Jivdhan (or Jeevdhan) is a hill fortress situated 1 km near the modern day town of Ghatghar in Junnar Taluka of Pune district in Maharashtra, India. The fort, which rises 1,145 meters (3,757 feet) above sea level, is located in the Sahyadri mountain range. The rock cut steps are wonderfully carved, which lead to the Kalyan gate. There are hooks attached on the walls of the rock cut steps near Kalyan gate, which makes it easy for a regular climber.





The whole range of these forts originated during the rule of the Satavahanas era. This is clear from the entrances carved out in stone. The fort stands at an important position and most important guard of Naneghat. From here any help to Naneghat could reach in less time. It was under Bahmani control and after that it went to Nizamshah. In 1636, Nizamshahi declined. Shahajiraje rescued Murtiza, the last Nizam from Jivdhan and took him to the fort of Pemgiri. But he was trapped by the Mughals and had to hand him over to them. This was the end of Nizamshahi. In 1818, the British captured all the forts here and destroyed them. Jivdhan too became a victim and the main entrance was destroyed. Even today the marks of those wounds cannot go unnoticed as we climb the fort.





There is a temple for Goddess Jivai at the top of the fort, who is supposed to be the patron deity of the fort. The idol of the Goddess has four hands with weapons, which include a dagger of Muslim type, and a circular weapon. By its one hand the goddess holds the tongue of the animal on which it is standing. The goddess being fearsome represents the ancient and medieval ancestors who were continuously fighting for their freedom.





There are some unexplored storehouses atop the fort which can explored with proper precautions. There are a few water tanks atop the fort and water from the tanks near the store house is not portable as they are open all the year round. The water from the rock cut cistern near the Kalyan Gate is potable. One should use caution while using this water for cooking food or drinking. The entire fort is covered with prickly shrubs of Lepidagathis cuspidata or called as “Kate adulsa” in Marathi. The Malabar giant squirrel or “Shekhru" is found in the forest at the foot hills.

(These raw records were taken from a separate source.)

(** * The wallet ledger service (package [wallet]) and its specification.

    The Go service owns three slices of pointers (accounts, payments,
    favorites) and a counter.  Every pointer stored in a slice comes from a
    fresh allocation, so a pointer is modelled by the position of its target
    in the slice and a mutation through the pointer by an in-place list
    update.  Money and identifiers are [int64]: they are integers of [Z] and
    every addition and subtraction of the source is followed by the two's
    complement wrap-around [wrap64]. *)

From Stdlib Require Import ZArith Lia Ascii String.
From stdpp Require Import base option list strings gmap.

Local Open Scope Z_scope.

(** ** Machine integers *)

Definition int64_min : Z := - 2 ^ 63.
Definition int64_max : Z := 2 ^ 63 - 1.

Definition int64_range (z : Z) : Prop := int64_min <= z <= int64_max.

(** Result of an [int64] operation of Go: the value modulo [2^64], taken in
    the signed range. *)
Definition wrap64 (z : Z) : Z := (z + 2 ^ 63) mod 2 ^ 64 - 2 ^ 63.

(** ** Package [types] *)

(** Modelled from the spec: package [pkg/types] is not part of the sources;
    [Money] is the signed integer amount in the smallest currency unit, the
    other three are free-form strings. *)
Definition Money : Type := Z.
Definition Phone : Type := string.
Definition PaymentCategory : Type := string.
Definition PaymentStatus : Type := string.

(** Modelled from the spec: the two payment statuses of package [types]. *)
Definition PaymentStatusInProgress : PaymentStatus := "INPROGRESS"%string.
Definition PaymentStatusFail : PaymentStatus := "FAIL"%string.

Module Account.
Record t : Type := mk { ID : Z; Phone : Phone; Balance : Money }.
End Account.

Module Payment.
Record t : Type := mk {
  ID : string;
  AccountID : Z;
  Amount : Money;
  Category : PaymentCategory;
  Status : PaymentStatus
}.
End Payment.

Module Favorite.
Record t : Type := mk {
  ID : string;
  AccountID : Z;
  Name : string;
  Amount : Money;
  Category : PaymentCategory
}.
End Favorite.

(** ** Errors and results *)

Inductive error : Type :=
| ErrPhoneRegistered
| ErrAmountMustBePositive
| ErrAccountNotFound
| ErrNotEnoughtBalance
| ErrPaymentNotFound
| ErrFavoriteNotFound
| ErrFileNotFound
| ErrSyntax   (* strconv: the text is not a decimal integer *)
| ErrRange.   (* strconv: the integer does not fit the type *)

(** What a call gives back: a value with a [nil] error, an error, or a
    run-time panic (index out of range). *)
Inductive outcome (A : Type) : Type :=
| Ok (a : A)
| Err (e : error)
| Panic.
Arguments Ok {A} a.
Arguments Err {A} e.
Arguments Panic {A}.

(** ** The service *)

Record Service : Type := mkService {
  nextAccountID : Z;
  accounts : list Account.t;
  payments : list Payment.t;
  favorites : list Favorite.t
}.

(** [&wallet.Service{}] *)
Definition newService : Service := mkService 0 [] [] [].

Definition set_accounts (s : Service) (l : list Account.t) : Service :=
  mkService (nextAccountID s) l (payments s) (favorites s).
Definition set_payments (s : Service) (l : list Payment.t) : Service :=
  mkService (nextAccountID s) (accounts s) l (favorites s).
Definition set_favorites (s : Service) (l : list Favorite.t) : Service :=
  mkService (nextAccountID s) (accounts s) (payments s) l.

Definition set_Balance (a : Account.t) (b : Money) : Account.t :=
  Account.mk (Account.ID a) (Account.Phone a) b.
Definition set_Status (p : Payment.t) (st : PaymentStatus) : Payment.t :=
  Payment.mk (Payment.ID p) (Payment.AccountID p) (Payment.Amount p)
    (Payment.Category p) st.

(** A [range] loop that keeps the last element satisfying [P] (no [break]):
    [found] is the variable assigned in the loop body, [i] the position of
    the head of [l] in the whole slice. *)
Fixpoint scan_last {A : Type} (P : A -> bool) (l : list A) (i : nat)
    (found : option (nat * A)) : option (nat * A) :=
  match l with
  | [] => found
  | x :: l' => scan_last P l' (S i) (if P x then Some (i, x) else found)
  end.

Definition has_phone (phone : Phone) (a : Account.t) : bool :=
  bool_decide (Account.Phone a = phone).

Definition RegisterAccount (s : Service) (phone : Phone) : Service * outcome nat :=
  if existsb (has_phone phone) (accounts s) then (s, Err ErrPhoneRegistered)
  else
    let next := wrap64 (nextAccountID s + 1) in
    let account := Account.mk next phone 0 in
    (mkService next (accounts s ++ [account]) (payments s) (favorites s),
     Ok (length (accounts s))).

(** The loop with [break] of [FindAccountByID] and [Pay]: the first account
    with the identifier, with its position. *)
Definition lookup_account (l : list Account.t) (accountID : Z) : option (nat * Account.t) :=
  list_find (fun acc => Account.ID acc = accountID) l.

Definition FindAccountByID (s : Service) (accountID : Z) : outcome (nat * Account.t) :=
  match lookup_account (accounts s) accountID with
  | Some r => Ok r
  | None => Err ErrAccountNotFound
  end.

Definition FindPaymentByID (s : Service) (paymentID : string) : outcome (nat * Payment.t) :=
  match scan_last (fun pay => bool_decide (Payment.ID pay = paymentID)) (payments s) 0%nat None with
  | Some r => Ok r
  | None => Err ErrPaymentNotFound
  end.

Definition FindFavoriteByID (s : Service) (favoriteID : string) : outcome (nat * Favorite.t) :=
  match list_find (fun favorite => Favorite.ID favorite = favoriteID) (favorites s) with
  | Some r => Ok r
  | None => Err ErrFavoriteNotFound
  end.

(** [uuid] is the string that [uuid.New().String()] returns in this call. *)
Definition Pay (s : Service) (accountID : Z) (amount : Money)
    (category : PaymentCategory) (uuid : string) : Service * outcome (nat * Payment.t) :=
  if amount <=? 0 then (s, Err ErrAmountMustBePositive)
  else
    match lookup_account (accounts s) accountID with
    | None => (s, Err ErrAccountNotFound)
    | Some (i, account) =>
        if Account.Balance account <? amount then (s, Err ErrNotEnoughtBalance)
        else
          let account' := set_Balance account (wrap64 (Account.Balance account - amount)) in
          let payment := Payment.mk uuid accountID amount category PaymentStatusInProgress in
          (mkService (nextAccountID s) (<[i := account']> (accounts s))
             (payments s ++ [payment]) (favorites s),
           Ok (length (payments s), payment))
    end.

Definition Deposit (s : Service) (accountID : Z) (amount : Money) : Service * outcome unit :=
  if amount <? 0 then (s, Err ErrAmountMustBePositive)
  else
    match FindAccountByID s accountID with
    | Ok (i, account) =>
        (set_accounts s
           (<[i := set_Balance account (wrap64 (Account.Balance account + amount))]> (accounts s)),
         Ok tt)
    | Err e => (s, Err e)
    | Panic => (s, Panic)
    end.

Definition Reject (s : Service) (paymentID : string) : Service * outcome unit :=
  match FindPaymentByID s paymentID with
  | Ok (k, pay) =>
      match FindAccountByID s (Payment.AccountID pay) with
      | Ok (i, acc) =>
          (mkService (nextAccountID s)
             (<[i := set_Balance acc (wrap64 (Account.Balance acc + Payment.Amount pay))]>
                (accounts s))
             (<[k := set_Status pay PaymentStatusFail]> (payments s))
             (favorites s),
           Ok tt)
      | Err e => (s, Err e)
      | Panic => (s, Panic)
      end
  | Err e => (s, Err e)
  | Panic => (s, Panic)
  end.

(** ** The parallel aggregator *)

(** [for _, payment := range payments { val += int64(payment.Amount) }] *)
Definition worker (chunk : list Payment.t) : Z :=
  foldl (fun val payment => wrap64 (val + Payment.Amount payment)) 0 chunk.

(** [sum += val], once per worker, in the order in which the workers take
    the mutex. *)
Definition accumulate (vals : list Z) : Z :=
  foldl (fun sum val => wrap64 (sum + val)) 0 vals.

(** [l[lo:hi]]; out-of-range bounds panic.  (Go checks [hi] against the
    capacity; the model checks it against the length.) *)
Definition slice {A : Type} (l : list A) (lo hi : Z) : outcome (list A) :=
  if (0 <=? lo) && (lo <=? hi) && (hi <=? Z.of_nat (length l))
  then Ok (take (Z.to_nat (hi - lo)) (drop (Z.to_nat lo) l))
  else Panic.

Definition chunk_size (len : nat) (goroutines : Z) : Z :=
  if goroutines =? 0 then Z.of_nat len else Z.quot (Z.of_nat len) goroutines.

(** Number of iterations of [for i = 0; i < goroutines-1; i++]; it is also
    the value of [i] after the loop. *)
Definition loop_count (goroutines : Z) : nat := Z.to_nat (wrap64 (goroutines - 1)).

There is a pinnacle near the fort, which is about 385 feet high. When you approach the fort it looks smaller in size but as you move closer to the fort you can actually get a feel of how high the pinnacle is. This pinnacle is known as 'Vanderlingi'. This is surmountable with use of proper rock climbing equipment; it may take a day or 2 to climb the pinnacle. One needs to scout the area for beehives in order to climb with complete caution.